#### [TASK REQUIREMENTS]
Would you please transcribe, exactly as written, the lines of the entries below starting at the one that holds "split; [|split; [|split]]." and ending at the one that holds "unfold bind at 1 3. rewrite (make_reader_text", both included?

(Stored data)
(** * IntrinsicImageDiffusion: the screen-space incident-light integrator

    A shallow embedding of [iid/lighting_optimization/render.py]:
    the constructor and the [forward] method of [IIR_SSRT_RenderLayer] and
    the frame builder [create_frame], over a small model of the tensor
    operations they use.

    Numbers.  Tensor entries are real numbers ([R]): the development
    verifies the arithmetic the code writes down, not its float32 rounding.
    Sizes and indices are [nat]; Python integers that may be negative
    (slice bounds, constructor arguments, pixel coordinates) are [Z].

    Tensors.  A tensor is a shape together with an entry for every
    multi-index.  Operations follow the PyTorch/NumPy semantics the code
    relies on: right-aligned broadcasting, Python slicing with clamped
    bounds, row-major [reshape].  An operation that raises in Python
    returns [Raise] here. *)

From Stdlib Require Import String Ascii.
From Stdlib Require Import Reals Lra Lia List ZArith Bool Arith Psatz.
From Stdlib Require Import RNsatz.
Import ListNotations.

Open Scope R_scope.

(** ** Exceptions *)

Inductive exception : Type :=
| AssertionError
| ZeroDivisionError
| ValueError
| RuntimeError
| IndexError
| OtherError (name : string).

Inductive result (A : Type) : Type :=
| Ok (a : A)
| Raise (e : exception).

Arguments Ok {A} a.
Arguments Raise {A} e.

Definition bind {A B : Type} (m : result A) (k : A -> result B) : result B :=
  match m with
  | Ok a => k a
  | Raise e => Raise e
  end.
(** X13.  The warning of [main] appears exactly when the returned table
    holds a record that [determine_output_file] sends to
    "unclassified.csv", and the count it prints is then at least one. *)
Theorem unclassified_warning_iff (pages : list (option string)) (m : list (string * list row)) :
  parse_pdf pages = Returned m ->
  (unclassified_warning m <> None <->
   exists f rs r,
     In (f, rs) m /\ In r rs /\
     determine_output_file (section r) (subsection r) = unclassified) /\
  (forall n, unclassified_warning m = Some n -> (1 <= n)%nat).
Proof.
  unfold parse_pdf.
  destruct (process_pages initial_state pages) as [st|] eqn:E; [|discriminate].
  intros [= <-].
  assert (F : filed_where_routed (rows_by_file st)).
  { apply (process_pages_preserves (fun s => filed_where_routed (rows_by_file s))
             process_line_filed pages initial_state st); [|exact E].
    intros ? ? ? []. }
  assert (T : table_shape (rows_by_file st)).
  { apply (process_pages_preserves (fun s => table_shape (rows_by_file s))
             process_line_table_shape pages initial_state st); [|exact E].
    split; [constructor|]. split; [constructor|]. intros ? []. }
  destruct T as (_ & N & _). rewrite Forall_forall in N.
  unfold unclassified_warning. fold unclassified.
  split.
  - split.
    + destruct (rows_of unclassified (rows_by_file st)) as [rs|] eqn:R;
        [intros _|intros H; now contradiction H].
      apply rows_of_in in R. pose proof (N _ R) as Ne. simpl in Ne.
      destruct rs as [|r rs]; [discriminate|].
      exists unclassified, (r :: rs), r. split; [exact R|]. split; [now left|].
      symmetry. apply (F unclassified (r :: rs) r R). now left.
    + intros (f & rs & r & I & J & U).
      destruct (F f rs r I J) as [Ef _]. rewrite U in Ef. subst f.
      apply in_rows_of in I.
      destruct (rows_of unclassified (rows_by_file st)); [discriminate|contradiction].
  - intros n. destruct (rows_of unclassified (rows_by_file st)) as [rs|] eqn:R;
      [|discriminate].
    intros [= <-]. apply rows_of_in in R. apply N in R. simpl in R.
    destruct rs; [discriminate|simpl; lia].
Qed.

Definition stray_pages : list (option string) :=
  [ Some ("Zqx Boiler" ++ newline ++ "Zqx Combi" ++ newline ++ example_row_line) ].

Lemma unclassified_warning_iff_witness :
  exists m,
    parse_pdf stray_pages = Returned m /\
    unclassified_warning m <> None /\ (1 <= 1)%nat.
Proof.
  eexists. split; [vm_compute; reflexivity|].
  destruct (unclassified_warning_iff stray_pages _ ltac:(vm_compute; reflexivity))
    as [A B].
  split.
  - apply (proj2 A). do 3 eexists.
    split; [now left|]. split; [now left|]. vm_compute. reflexivity.
  - apply (B 1%nat). vm_compute. reflexivity.
Defined.

(** ** Lines, pages and counts *)

Lemma process_lines_app l1 l2 st :
  process_lines st (l1 ++ l2) =
  match process_lines st l1 with
  | Returned st' => process_lines st' l2
  | Raised e => Raised e
  end.
Proof.
  revert st. induction l1 as [|line l1 IH]; intros st; simpl; [reflexivity|].
  destruct (process_line st line); [apply IH|reflexivity].
Qed.

Lemma process_pages_app p1 p2 st :
  process_pages st (p1 ++ p2) =
  match process_pages st p1 with
  | Returned st' => process_pages st' p2
  | Raised e => Raised e
  end.
Proof.
  revert st. induction p1 as [|page p1 IH]; intros st; simpl; [reflexivity|].
  destruct (process_page st page); [apply IH|reflexivity].
Qed.

Lemma split_on_from_app sep a b :
  forall piece,
    split_on_from sep piece (a ++ String sep b) =
    (split_on_from sep piece a ++ split_on_from sep EmptyString b)%list.
Proof.
  induction a as [|c a IH]; intros piece; simpl.
  - now rewrite Ascii.eqb_refl.
  - destruct (Ascii.eqb c sep); simpl; now rewrite IH.
Qed.

(** A page is its lines; an empty text has the one line "", which the loop
    drops. *)
Lemma process_page_lines st text :
  process_page st (Some text) = process_lines st (split_on (ascii_of_N 10) text).
Proof.
  destruct text as [|c text]; reflexivity.
Qed.
(** X6.  For [read_from_file] a mapping, or a text that starts with an
    opening brace, stands for the [Config] that
    [_create_config_from_dict] builds from it: the call does what it
    does on that [Config]; and when [eval] or the normalisation raises,
    the call on a supported image raises that error with the world as
    it was. *)
Theorem normalised_config_is_used
  (imagePath : string) (outputPath : option string) (w : World) :
  (forall items c,
      _create_config_from_dict (PyDict items) = inr c ->
      read_from_file imagePath outputPath (PyDict items) w =
      read_from_file imagePath outputPath (PyConfig c) w) /\
  (forall s d c,
      Str.startswith "{" s = true ->
      py_eval s = inr d ->
      _create_config_from_dict d = inr c ->
      read_from_file imagePath outputPath (PyStr s) w =
      read_from_file imagePath outputPath (PyConfig c) w) /\
  (forall items e,
      is_image imagePath = true ->
      _create_config_from_dict (PyDict items) = inl e ->
      read_from_file imagePath outputPath (PyDict items) w = Raises e w) /\
  (forall s e,
      is_image imagePath = true ->
      Str.startswith "{" s = true ->
      (py_eval s = inl e \/
       exists d, py_eval s = inr d /\ _create_config_from_dict d = inl e) ->
      read_from_file imagePath outputPath (PyStr s) w = Raises e w).
Proof.
  unfold read_from_file, is_image.
  destruct (Path.splitext imagePath) as [fileName fileExten]. cbn [snd].
  split; [|split; [|split]].
  - intros items c Hc.
    destruct (negb (Str.mem fileExten IMAGE_EXTENSIONS)); [reflexivity|].
    unfold bind at 1 3. rewrite make_reader_dict, Hc. reflexivity.
  - intros s d c Hs Hd Hc.
    destruct (negb (Str.mem fileExten IMAGE_EXTENSIONS)); [reflexivity|].
    unfold bind at 1 3. rewrite (make_reader_text s w Hs), Hd, Hc. reflexivity.
  - intros items e -> Hc. cbn [negb].
    unfold bind at 1. now rewrite make_reader_dict, Hc.
  - intros s e -> Hs Hbad. cbn [negb].
    unfold bind at 1. rewrite (make_reader_text s w Hs).
    destruct Hbad as [->|(d & -> & ->)]; reflexivity.
Qed.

#### [ANSWER TO THIS EXERCISE]
  split; [|split; [|split]].
  - intros items c Hc.
    destruct (negb (Str.mem fileExten IMAGE_EXTENSIONS)); [reflexivity|].
    unfold bind at 1 3. rewrite make_reader_dict, Hc. reflexivity.
  - intros s d c Hs Hd Hc.
    destruct (negb (Str.mem fileExten IMAGE_EXTENSIONS)); [reflexivity|].
    unfold bind at 1 3. rewrite (make_reader_text s w Hs), Hd, Hc. reflexivity.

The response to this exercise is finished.